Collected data
○ ○ ○ ○ ○ ○ ○

(** * student_db: grade table, record store, report engine, class ranking

    A shallow embedding of [app.py].  The three SQLite tables are lists of
    records in rowid order; the data operations pass the store explicitly
    and return the Streamlit message they show.

    A REAL column holds float64 values.  A stored value is written as the
    rational it is ([Q]); what pandas computes from stored values (percent,
    credit points, totals, cgpa) is a float64 again and lives in
    [PyFloat.t]: every operation rounds its exact result to the nearest
    float64, ties to even, overflows to an infinity and yields an infinity
    or NaN on a zero divisor, without raising.  Zero carries no sign here:
    a stored -0.0 is outside the model. *)

From Stdlib Require Import List String ZArith QArith Qround Qabs Lia Lqa Bool
  Permutation Sorted.
Import ListNotations.

Local Open Scope Z_scope.
Local Open Scope Q_scope.
Local Open Scope string_scope.

(** ** Numbers *)

(** [numpy.rint]: nearest integer, ties to the even one. *)
Definition rint (q : Q) : Z :=
  let f := Qfloor q in
  match Qcompare (q - inject_Z f) (1 # 2) with
  | Lt => f
  | Gt => (f + 1)%Z
  | Eq => if Z.even f then f else (f + 1)%Z
  end.

Module PyFloat.

(** A float64 column entry: a finite value or one of the IEEE specials. *)
Inductive t : Type :=
| Fin (q : Q)
| PInf
| NInf
| NaN.

(** 2^k for any integer k. *)
Definition pow2 (k : Z) : Q :=
  if (0 <=? k)%Z then inject_Z (2 ^ k) else 1 # Z.to_pos (2 ^ (- k)).

(** The k with 2^k <= q < 2^(k+1), for q > 0. *)
Definition log2_floor (q : Q) : Z :=
  let k := (Z.log2 (Qnum q) - Z.log2 (Zpos (Qden q)))%Z in
  if Qle_bool (pow2 k) q then k else (k - 1)%Z.

(** IEEE 754 binary64 rounding of an exact result: 53 significant bits
    (fewer below 2^-1022), nearest with ties to even, an infinity from
    2^1024 on. *)
Definition nearest (q : Q) : t :=
  match Qcompare q 0 with
  | Eq => Fin 0
  | c =>
    let a := Qabs q in
    let ulp := pow2 (Z.max (log2_floor a) (-1022) - 52) in
    let r := inject_Z (rint (a / ulp)) * ulp in
    if Qle_bool (pow2 1024) r
    then match c with Gt => PInf | _ => NInf end
    else Fin (Qred (match c with Gt => r | _ => - r end))
  end.

(** [a / b] on a float64 Series with finite operands. *)
Definition div (a b : Q) : t :=
  match Qcompare b 0 with
  | Eq => match Qcompare a 0 with
          | Gt => PInf
          | Lt => NInf
          | Eq => NaN
          end
  | _ => nearest (a / b)
  end.

(** [x * k] for a positive finite constant [k]. *)
Definition scale (x : t) (k : Q) : t :=
  match x with
  | Fin q => nearest (q * k)
  | PInf => PInf
  | NInf => NInf
  | NaN => NaN
  end.

(** [a * b] with finite operands. *)
Definition mul (a b : Q) : t := nearest (a * b).

(** [x + y]. *)
Definition add (x y : t) : t :=
  match x, y with
  | NaN, _ | _, NaN => NaN
  | PInf, NInf | NInf, PInf => NaN
  | PInf, _ | _, PInf => PInf
  | NInf, _ | _, NInf => NInf
  | Fin a, Fin b => nearest (a + b)
  end.

(** [x / y]. *)
Definition quot (x y : t) : t :=
  match x, y with
  | NaN, _ | _, NaN => NaN
  | Fin a, Fin b => div a b
  | Fin _, _ => Fin 0
  | _, PInf | _, NInf => NaN
  | PInf, Fin b => match Qcompare b 0 with Lt => NInf | _ => PInf end
  | NInf, Fin b => match Qcompare b 0 with Lt => PInf | _ => NInf end
  end.

(** [x >= k] against a finite constant; every comparison with NaN is
    false. *)
Definition geb (x : t) (k : Q) : bool :=
  match x with
  | Fin q => Qle_bool k q
  | PInf => true
  | NInf => false
  | NaN => false
  end.

(** [x > k] against a finite constant. *)
Definition gtb (x : t) (k : Q) : bool :=
  match x with
  | Fin q => negb (Qle_bool q k)
  | PInf => true
  | NInf => false
  | NaN => false
  end.

Definition is_nan (x : t) : bool :=
  match x with NaN => true | _ => false end.

(** [x <= y]; false when either is NaN. *)
Definition leb (x y : t) : bool :=
  match x, y with
  | NaN, _ | _, NaN => false
  | NInf, _ | _, PInf => true
  | Fin a, Fin b => Qle_bool a b
  | _, _ => false
  end.

End PyFloat.

(** [round(x, 2)] on a numpy float64: [rint(x * 100) / 100], each step a
    float64 operation. *)
Definition round2 (x : PyFloat.t) : PyFloat.t :=
  match PyFloat.scale x 100 with
  | PyFloat.Fin y => PyFloat.div (inject_Z (rint y)) 100
  | special => special
  end.

(** Rounding to hundredths as arithmetic on the reals has it: the nearest
    multiple of 1/100 of the exact number, ties to the even one. *)
Definition round_hundredths (q : Q) : Q := rint (q * 100) # 100.

(** ** Grade table *)

Definition grade_from_percent (p : PyFloat.t) : string * Q :=
  if PyFloat.geb p 90 then ("A+", 10)
  else if PyFloat.geb p 80 then ("A", 9)
  else if PyFloat.geb p 70 then ("B+", 8)
  else if PyFloat.geb p 60 then ("B", 7)
  else if PyFloat.geb p 50 then ("C", 6)
  else if PyFloat.geb p 40 then ("D", 5)
  else ("F", 0).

○ ○ ○ ○ ○ ○ ○

Filter the records above for lines containing the word "else", and copy those lines.

  | Eq => if Z.even f then f else (f + 1)%Z
  if (0 <=? k)%Z then inject_Z (2 ^ k) else 1 # Z.to_pos (2 ^ (- k)).
  if Qle_bool (pow2 k) q then k else (k - 1)%Z.
    else Fin (Qred (match c with Gt => r | _ => - r end))
  else if PyFloat.geb p 80 then ("A", 9)
  else if PyFloat.geb p 70 then ("B+", 8)
  else if PyFloat.geb p 60 then ("B", 7)
  else if PyFloat.geb p 50 then ("C", 6)
  else if PyFloat.geb p 40 then ("D", 5)
  else ("F", 0).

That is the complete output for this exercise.